> THE PROBLEM: Where does the string "Apple" appear in the material? Copy each line that holds it.
___ INPUT MATERIAL ___
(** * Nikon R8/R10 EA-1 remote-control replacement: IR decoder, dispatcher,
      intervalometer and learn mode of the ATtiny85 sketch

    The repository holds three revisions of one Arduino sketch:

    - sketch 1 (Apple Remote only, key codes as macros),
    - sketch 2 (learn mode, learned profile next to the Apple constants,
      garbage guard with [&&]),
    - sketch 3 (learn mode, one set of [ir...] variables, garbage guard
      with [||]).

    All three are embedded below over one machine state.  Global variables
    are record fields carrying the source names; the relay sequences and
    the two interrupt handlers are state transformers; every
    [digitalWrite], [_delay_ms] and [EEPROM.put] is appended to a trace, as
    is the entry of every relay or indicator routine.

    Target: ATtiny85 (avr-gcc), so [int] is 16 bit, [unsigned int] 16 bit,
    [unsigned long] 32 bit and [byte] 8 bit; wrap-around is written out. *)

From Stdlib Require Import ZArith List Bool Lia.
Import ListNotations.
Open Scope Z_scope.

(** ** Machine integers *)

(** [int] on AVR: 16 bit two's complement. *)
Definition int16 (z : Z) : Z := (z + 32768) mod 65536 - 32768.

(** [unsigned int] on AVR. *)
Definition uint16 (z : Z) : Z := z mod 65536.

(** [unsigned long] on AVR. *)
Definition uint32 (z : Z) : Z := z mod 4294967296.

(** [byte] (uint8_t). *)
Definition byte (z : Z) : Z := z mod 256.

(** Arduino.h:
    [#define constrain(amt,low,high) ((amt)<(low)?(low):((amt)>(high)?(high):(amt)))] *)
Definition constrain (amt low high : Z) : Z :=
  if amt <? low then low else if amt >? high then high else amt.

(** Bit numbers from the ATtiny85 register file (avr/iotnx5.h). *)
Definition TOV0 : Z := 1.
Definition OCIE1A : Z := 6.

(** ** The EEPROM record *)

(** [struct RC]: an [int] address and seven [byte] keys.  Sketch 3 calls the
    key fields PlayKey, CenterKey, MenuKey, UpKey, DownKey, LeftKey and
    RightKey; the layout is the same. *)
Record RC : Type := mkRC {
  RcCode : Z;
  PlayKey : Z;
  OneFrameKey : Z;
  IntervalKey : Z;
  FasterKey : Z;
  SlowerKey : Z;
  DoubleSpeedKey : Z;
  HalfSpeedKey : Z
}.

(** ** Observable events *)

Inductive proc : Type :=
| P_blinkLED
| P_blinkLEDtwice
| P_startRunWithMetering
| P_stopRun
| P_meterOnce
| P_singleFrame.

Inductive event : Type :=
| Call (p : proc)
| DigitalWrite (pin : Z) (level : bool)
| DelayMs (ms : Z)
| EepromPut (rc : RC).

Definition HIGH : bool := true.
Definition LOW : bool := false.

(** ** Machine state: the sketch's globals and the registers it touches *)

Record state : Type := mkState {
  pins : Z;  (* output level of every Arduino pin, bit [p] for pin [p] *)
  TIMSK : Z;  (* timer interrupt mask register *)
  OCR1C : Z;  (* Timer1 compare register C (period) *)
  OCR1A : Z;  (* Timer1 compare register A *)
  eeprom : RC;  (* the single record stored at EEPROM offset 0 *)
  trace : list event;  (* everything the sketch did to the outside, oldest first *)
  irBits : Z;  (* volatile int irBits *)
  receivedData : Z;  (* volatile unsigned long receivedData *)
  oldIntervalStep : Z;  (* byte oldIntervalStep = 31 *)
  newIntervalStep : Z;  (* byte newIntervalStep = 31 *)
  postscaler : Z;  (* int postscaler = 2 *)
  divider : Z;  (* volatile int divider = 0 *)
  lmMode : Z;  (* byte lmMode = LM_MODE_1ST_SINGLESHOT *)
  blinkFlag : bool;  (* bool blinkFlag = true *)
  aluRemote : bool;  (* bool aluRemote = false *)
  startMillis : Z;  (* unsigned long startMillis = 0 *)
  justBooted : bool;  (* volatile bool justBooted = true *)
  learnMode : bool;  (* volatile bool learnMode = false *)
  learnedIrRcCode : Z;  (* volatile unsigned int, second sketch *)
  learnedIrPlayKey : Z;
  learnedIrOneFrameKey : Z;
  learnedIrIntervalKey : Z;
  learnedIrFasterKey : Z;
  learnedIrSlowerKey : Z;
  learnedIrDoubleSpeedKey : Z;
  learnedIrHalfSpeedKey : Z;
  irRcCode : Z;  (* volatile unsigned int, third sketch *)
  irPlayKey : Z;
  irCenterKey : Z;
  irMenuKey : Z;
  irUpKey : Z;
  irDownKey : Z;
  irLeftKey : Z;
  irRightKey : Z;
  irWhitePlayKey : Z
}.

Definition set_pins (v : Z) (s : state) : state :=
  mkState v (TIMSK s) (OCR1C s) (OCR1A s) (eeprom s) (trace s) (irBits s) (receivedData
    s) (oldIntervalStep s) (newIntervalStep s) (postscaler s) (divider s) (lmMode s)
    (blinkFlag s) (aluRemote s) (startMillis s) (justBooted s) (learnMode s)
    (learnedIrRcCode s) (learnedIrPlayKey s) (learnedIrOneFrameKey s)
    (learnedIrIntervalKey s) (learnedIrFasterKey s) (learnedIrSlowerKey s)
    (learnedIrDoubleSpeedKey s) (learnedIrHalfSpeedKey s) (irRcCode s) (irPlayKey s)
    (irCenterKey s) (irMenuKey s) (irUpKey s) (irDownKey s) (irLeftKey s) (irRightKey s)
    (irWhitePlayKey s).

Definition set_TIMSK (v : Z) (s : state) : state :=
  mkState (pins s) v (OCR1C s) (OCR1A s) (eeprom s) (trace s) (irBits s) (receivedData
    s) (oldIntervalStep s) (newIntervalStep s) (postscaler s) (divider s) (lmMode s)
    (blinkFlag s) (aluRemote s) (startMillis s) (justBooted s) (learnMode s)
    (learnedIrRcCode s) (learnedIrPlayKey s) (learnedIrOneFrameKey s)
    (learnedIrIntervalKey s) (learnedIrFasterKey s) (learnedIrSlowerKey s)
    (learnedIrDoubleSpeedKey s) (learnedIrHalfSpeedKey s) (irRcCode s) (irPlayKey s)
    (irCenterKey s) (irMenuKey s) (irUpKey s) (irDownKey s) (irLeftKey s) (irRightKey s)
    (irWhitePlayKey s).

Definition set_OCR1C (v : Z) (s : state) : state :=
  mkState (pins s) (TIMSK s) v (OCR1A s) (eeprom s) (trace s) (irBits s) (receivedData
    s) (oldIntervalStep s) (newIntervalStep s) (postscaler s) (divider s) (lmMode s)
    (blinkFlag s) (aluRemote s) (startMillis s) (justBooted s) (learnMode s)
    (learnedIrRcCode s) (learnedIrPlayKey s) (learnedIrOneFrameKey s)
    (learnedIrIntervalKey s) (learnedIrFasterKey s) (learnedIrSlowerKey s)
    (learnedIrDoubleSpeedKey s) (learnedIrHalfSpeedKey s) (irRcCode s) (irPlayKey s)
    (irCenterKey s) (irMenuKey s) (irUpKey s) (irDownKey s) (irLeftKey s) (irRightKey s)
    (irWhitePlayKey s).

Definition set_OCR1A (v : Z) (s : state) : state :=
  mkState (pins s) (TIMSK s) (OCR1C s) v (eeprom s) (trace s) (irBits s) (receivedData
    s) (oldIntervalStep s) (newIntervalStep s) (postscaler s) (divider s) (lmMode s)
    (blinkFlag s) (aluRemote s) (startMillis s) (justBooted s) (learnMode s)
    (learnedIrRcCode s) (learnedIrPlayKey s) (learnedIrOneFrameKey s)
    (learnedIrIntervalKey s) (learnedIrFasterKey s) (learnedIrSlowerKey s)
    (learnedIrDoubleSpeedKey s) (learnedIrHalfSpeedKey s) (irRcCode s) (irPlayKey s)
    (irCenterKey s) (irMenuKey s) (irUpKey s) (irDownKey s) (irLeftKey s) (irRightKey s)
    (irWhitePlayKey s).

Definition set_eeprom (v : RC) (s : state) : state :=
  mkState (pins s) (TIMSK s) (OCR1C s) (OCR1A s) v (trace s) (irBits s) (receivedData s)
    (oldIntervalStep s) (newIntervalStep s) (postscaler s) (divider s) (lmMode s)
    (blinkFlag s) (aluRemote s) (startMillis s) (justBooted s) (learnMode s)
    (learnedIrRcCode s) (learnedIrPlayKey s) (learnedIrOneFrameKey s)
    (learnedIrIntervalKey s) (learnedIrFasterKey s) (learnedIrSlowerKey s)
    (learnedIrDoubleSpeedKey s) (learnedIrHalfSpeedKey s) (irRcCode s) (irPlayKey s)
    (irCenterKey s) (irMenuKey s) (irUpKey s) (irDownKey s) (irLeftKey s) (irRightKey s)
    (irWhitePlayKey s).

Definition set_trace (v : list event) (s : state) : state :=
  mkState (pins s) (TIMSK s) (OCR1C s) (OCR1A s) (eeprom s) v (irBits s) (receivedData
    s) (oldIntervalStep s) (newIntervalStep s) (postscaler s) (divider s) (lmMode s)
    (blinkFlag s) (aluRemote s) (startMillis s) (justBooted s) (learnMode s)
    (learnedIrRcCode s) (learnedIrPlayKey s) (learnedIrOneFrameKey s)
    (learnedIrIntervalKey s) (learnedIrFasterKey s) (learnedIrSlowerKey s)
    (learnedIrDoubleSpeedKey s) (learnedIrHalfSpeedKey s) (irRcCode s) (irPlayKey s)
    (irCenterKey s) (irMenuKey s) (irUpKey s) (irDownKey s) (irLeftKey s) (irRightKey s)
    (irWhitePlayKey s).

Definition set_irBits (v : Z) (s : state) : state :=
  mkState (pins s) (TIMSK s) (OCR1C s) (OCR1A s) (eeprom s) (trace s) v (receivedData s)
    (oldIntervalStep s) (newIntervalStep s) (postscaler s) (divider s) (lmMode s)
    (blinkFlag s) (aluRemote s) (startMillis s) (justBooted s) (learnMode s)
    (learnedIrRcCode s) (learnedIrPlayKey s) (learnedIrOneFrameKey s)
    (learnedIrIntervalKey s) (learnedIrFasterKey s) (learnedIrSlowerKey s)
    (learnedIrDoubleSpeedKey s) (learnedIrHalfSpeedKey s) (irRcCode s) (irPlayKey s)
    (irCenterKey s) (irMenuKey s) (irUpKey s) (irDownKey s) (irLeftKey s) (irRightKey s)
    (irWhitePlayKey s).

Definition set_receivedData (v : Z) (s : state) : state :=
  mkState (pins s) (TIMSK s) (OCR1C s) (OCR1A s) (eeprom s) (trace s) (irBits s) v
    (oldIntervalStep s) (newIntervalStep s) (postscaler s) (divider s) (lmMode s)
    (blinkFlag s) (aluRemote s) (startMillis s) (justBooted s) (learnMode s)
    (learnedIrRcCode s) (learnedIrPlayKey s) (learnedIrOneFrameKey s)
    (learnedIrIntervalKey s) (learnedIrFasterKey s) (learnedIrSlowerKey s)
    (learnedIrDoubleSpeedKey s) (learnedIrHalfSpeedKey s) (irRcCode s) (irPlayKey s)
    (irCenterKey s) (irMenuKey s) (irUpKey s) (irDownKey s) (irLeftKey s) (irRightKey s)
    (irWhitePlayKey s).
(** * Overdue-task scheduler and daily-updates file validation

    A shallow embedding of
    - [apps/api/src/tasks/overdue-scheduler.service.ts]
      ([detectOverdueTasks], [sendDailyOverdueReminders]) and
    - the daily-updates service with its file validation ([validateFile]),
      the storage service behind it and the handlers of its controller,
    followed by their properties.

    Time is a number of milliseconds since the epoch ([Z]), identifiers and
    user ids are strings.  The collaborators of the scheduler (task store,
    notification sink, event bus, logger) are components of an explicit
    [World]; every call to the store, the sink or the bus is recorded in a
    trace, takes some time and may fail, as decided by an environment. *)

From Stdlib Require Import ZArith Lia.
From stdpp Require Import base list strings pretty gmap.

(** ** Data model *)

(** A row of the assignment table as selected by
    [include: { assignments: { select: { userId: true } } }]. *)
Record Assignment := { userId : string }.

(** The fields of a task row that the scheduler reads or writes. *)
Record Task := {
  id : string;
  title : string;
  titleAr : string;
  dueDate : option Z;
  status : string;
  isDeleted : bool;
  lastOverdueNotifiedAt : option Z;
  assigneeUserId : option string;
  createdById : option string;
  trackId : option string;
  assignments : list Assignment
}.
___
> COMPLETED TASK:
    - sketch 1 (Apple Remote only, key codes as macros),
    - sketch 2 (learn mode, learned profile next to the Apple constants,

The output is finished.